Alors, ça va de l’avant aujourd’hui ?

Il faut savoir continuellement s’étonner. Il paraît que cela maintient aussi jeune que les antioxydants et l’acide hyaluronique. Devant cette affiche de recrutement pour l’Armée de Terre, je n’ai nullement remis en cause la bravoure et l’abnégation de ceux qui sont prêts à mettre leur vie en danger pendant que nous sommes vautrés devant une VOD. Non, ce qui m’est venu, c’est plutôt « Tiens, c’est curieux : on dit à tout bout de champ aller de l’avant et on n’entend jamais aller de l’arrière. » Et là, nom d’un abribus, c’était parti. Déjà, c’est bien gentil de nous dire d’aller de l’avant, mais franchement, le temps passant inexorablement, on y va de toute façon vers l’avant, juchés sur notre flèche chronologique inarrêtable.

Sous le pléonasme, l’injonction

Notre langage courant est truffé de pléonasmes auxquels on ne prête même plus attention. Suivez mon regard vers les faux prétextes, les bips sonores, les monopoles exclusifs et les autorisations préalables. Si on est d’humeur bienveillante, on peut dire que c’est juste pour bien insister, surligner et en remettre une couche. D’accord, soyons magnanime.
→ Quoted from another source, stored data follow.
(* ===== verification/Sha256.v ===== *)
(** * SHA-256

    An executable SHA-256 (FIPS 180-4) on byte lists, the function
    [crypto/sha256] computes. Words are 32-bit integers in [Z]. *)
From S2P Require Import Prelude Machine GoString.

Module SHA256.
Definition rotr (x n : Z) : Z :=
  Z.lor (Z.shiftr x n) (Z.land (Z.shiftl x (32 - n)) 4294967295).
Definition add32 (x y : Z) : Z := Z.land (x + y) 4294967295.

Definition Ch (x y z : Z) : Z := Z.lxor (Z.land x y) (Z.land (Z.lxor x 4294967295) z).
Definition Maj (x y z : Z) : Z := Z.lxor (Z.lxor (Z.land x y) (Z.land x z)) (Z.land y z).
Definition Sigma0 (x : Z) : Z := Z.lxor (Z.lxor (rotr x 2) (rotr x 13)) (rotr x 22).
Definition Sigma1 (x : Z) : Z := Z.lxor (Z.lxor (rotr x 6) (rotr x 11)) (rotr x 25).
Definition sigma0 (x : Z) : Z := Z.lxor (Z.lxor (rotr x 7) (rotr x 18)) (Z.shiftr x 3).
Definition sigma1 (x : Z) : Z := Z.lxor (Z.lxor (rotr x 17) (rotr x 19)) (Z.shiftr x 10).

Definition K : list Z :=
  [1116352408; 1899447441; 3049323471; 3921009573; 961987163; 1508970993; 2453635748; 2870763221;
   3624381080; 310598401; 607225278; 1426881987; 1925078388; 2162078206; 2614888103; 3248222580;
   3835390401; 4022224774; 264347078; 604807628; 770255983; 1249150122; 1555081692; 1996064986;
   2554220882; 2821834349; 2952996808; 3210313671; 3336571891; 3584528711; 113926993; 338241895;
   666307205; 773529912; 1294757372; 1396182291; 1695183700; 1986661051; 2177026350; 2456956037;
   2730485921; 2820302411; 3259730800; 3345764771; 3516065817; 3600352804; 4094571909; 275423344;
   430227734; 506948616; 659060556; 883997877; 958139571; 1322822218; 1537002063; 1747873779;
   1955562222; 2024104815; 2227730452; 2361852424; 2428436474; 2756734187; 3204031479; 3329325298].

Record state := mkState { sa : Z; sb : Z; sc : Z; sd : Z; se : Z; sf : Z; sg : Z; sh : Z }.

Definition init : state :=
  mkState 1779033703 3144134277 1013904242 2773480762 1359893119 2600822924 528734635 1541459225.

(** The message schedule, newest word first. *)
Definition extend (w : list Z) : list Z :=
  add32 (add32 (sigma1 (nth 1 w 0)) (nth 6 w 0)) (add32 (sigma0 (nth 14 w 0)) (nth 15 w 0)) :: w.
Definition schedule (block : list Z) : list Z := rev (Nat.iter 48 extend (rev block)).

Definition round (s : state) (kw : Z * Z) : state :=
  let t1 := add32 (add32 (add32 (sh s) (Sigma1 (se s))) (Ch (se s) (sf s) (sg s)))
                  (add32 kw.1 kw.2) in
  let t2 := add32 (Sigma0 (sa s)) (Maj (sa s) (sb s) (sc s)) in
  mkState (add32 t1 t2) (sa s) (sb s) (sc s) (add32 (sd s) t1) (se s) (sf s) (sg s).

Definition compress (s : state) (block : list Z) : state :=
  let r := fold_left round (zip K (schedule block)) s in
  mkState (add32 (sa s) (sa r)) (add32 (sb s) (sb r)) (add32 (sc s) (sc r)) (add32 (sd s) (sd r))
          (add32 (se s) (se r)) (add32 (sf s) (sf r)) (add32 (sg s) (sg r)) (add32 (sh s) (sh r)).

Definition word_bytes (w : Z) : list Z :=
  [Z.land (Z.shiftr w 24) 255; Z.land (Z.shiftr w 16) 255; Z.land (Z.shiftr w 8) 255; Z.land w 255].

Fixpoint words (b : list Z) : list Z :=
  match b with
  | b0 :: b1 :: b2 :: b3 :: b =>
      Z.lor (Z.shiftl b0 24) (Z.lor (Z.shiftl b1 16) (Z.lor (Z.shiftl b2 8) b3)) :: words b
  | _ => []
  end.

Definition pad (m : list Z) : list Z :=
  let l := len m in
  let bits := l * 8 in
  m ++ [128] ++ replicate (Z.to_nat ((55 - l) mod 64)) 0
    ++ word_bytes (Z.land (Z.shiftr bits 32) 4294967295) ++ word_bytes (Z.land bits 4294967295).

Fixpoint blocks (n : nat) (w : list Z) (s : state) : state :=
  match n with
  | O => s
  | S n => blocks n (drop 16 w) (compress s (take 16 w))
  end.

(** [sha256.Sum256]: 32 bytes. *)
Definition Sum256 (m : list Z) : list Z :=
  let w := words (pad m) in
  let s := blocks (Nat.div (length w) 16) w init in
  word_bytes (sa s) ++ word_bytes (sb s) ++ word_bytes (sc s) ++ word_bytes (sd s)
    ++ word_bytes (se s) ++ word_bytes (sf s) ++ word_bytes (sg s) ++ word_bytes (sh s).

End SHA256.

(** [hex.EncodeToString(sha256.Sum256([]byte(s)))] *)
Definition sha256_hex (s : string) : string := hex (SHA256.Sum256 (bytes s)).

(** Test vectors of FIPS 180-4. *)
Example sha256_abc :
  sha256_hex "abc" = "ba7816bf8f01cfea414140de5dae2223b00361a396177a9cb410ff61f20015ad".
Proof. vm_compute. reflexivity. Qed.

Lemma word_bytes_ok w :
  length (SHA256.word_bytes w) = 4%nat ∧ Forall is_byte (SHA256.word_bytes w).
Proof.
  split; [done|]. unfold SHA256.word_bytes, is_byte. change 255 with (Z.ones 8).
  rewrite !Z.land_ones by lia. repeat constructor; mlia.
Qed.

Lemma Sum256_ok m : length (SHA256.Sum256 m) = 32%nat ∧ Forall is_byte (SHA256.Sum256 m).
Proof.
  unfold SHA256.Sum256. cbv zeta. split; [by rewrite !length_app|].
  rewrite !Forall_app. repeat split; apply word_bytes_ok.
Qed.

(** A digest is 64 lower-case hexadecimal digits. *)
Lemma sha256_hex_length s : String.length (sha256_hex s) = 64%nat.
Proof. unfold sha256_hex. rewrite length_hex, (proj1 (Sum256_ok _)). done. Qed.
Lemma sha256_hex_digits s c : c ∈ chars (sha256_hex s) → c ∈ hexdigits.
Proof. apply hex_hexdigits, Sum256_ok. Qed.

#[global] Opaque sha256_hex.

(** ** The hash interface

    What the components rely on: a function to strings of 64 lower-case
    hexadecimal digits. Nothing about collisions is assumed. The model takes
    the hash of the instance in force; the only instance is SHA-256. *)
Class Hasher := {
  hex_digest : string → string;
  digest_length s : String.length (hex_digest s) = 64%nat;
  digest_hexdigits s c : c ∈ chars (hex_digest s) → c ∈ hexdigits;
}.
#[export] Instance sha256_hasher : Hasher := {|
  hex_digest := sha256_hex;
  digest_length := sha256_hex_length;
  digest_hexdigits := sha256_hex_digits;
|}.

(** A string that is a digest. *)
Definition is_digest (s : string) : Prop :=
  String.length s = 64%nat ∧ ∀ c, c ∈ chars s → c ∈ hexdigits.
#[export] Instance is_digest_dec s : Decision (is_digest s).
Proof.
  refine (cast_if (decide (String.length s = 64%nat ∧ Forall (.∈ hexdigits) (chars s))));
    unfold is_digest; by rewrite <- list.Forall_forall.
Defined.

Section digest.
Context `{HH : Hasher}.

Lemma digest_is_digest s : is_digest (hex_digest s).
Proof. split; [apply digest_length | apply digest_hexdigits]. Qed.
Lemma digest_no_char c s : c ∉ hexdigits → c ∉ chars (hex_digest s).
Proof. intros Hc Hin. by apply digest_hexdigits in Hin. Qed.
Lemma digest_nonempty s : hex_digest s ≠ "".
Proof. intros E. pose proof (digest_length s) as L. by rewrite E in L. Qed.
End digest.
Mais « aller de l’avant » ne passe pas vraiment pour un pléonasme, car il recèle sans doute autre chose.

Cela fait des décennies qu’on ne peut plus se contenter d’aller tout court. Cela pourrait revenir à faire du sur place et c’est tout simplement inacceptable dans un monde où la nouveauté permanente et la croissance ininterrompue font tenir la machine. Grand mot d’ordre des séminaires de team building, l’injonction est devenue aussi permanente que subliminale. La pensée positive à toutes les sauces tient là aussi sa plus belle carotte, tendue aux ânes que nous sommes pour nous faire avancer de toute façon. Progressons droit devant et faisons toujours plus et mieux, car sans cela, il n’est point de bonheur conforme. Il faut donc aller de l’avant bien évidemment, ne pas trop regarder en arrière et ne pas trop réfléchir sur place.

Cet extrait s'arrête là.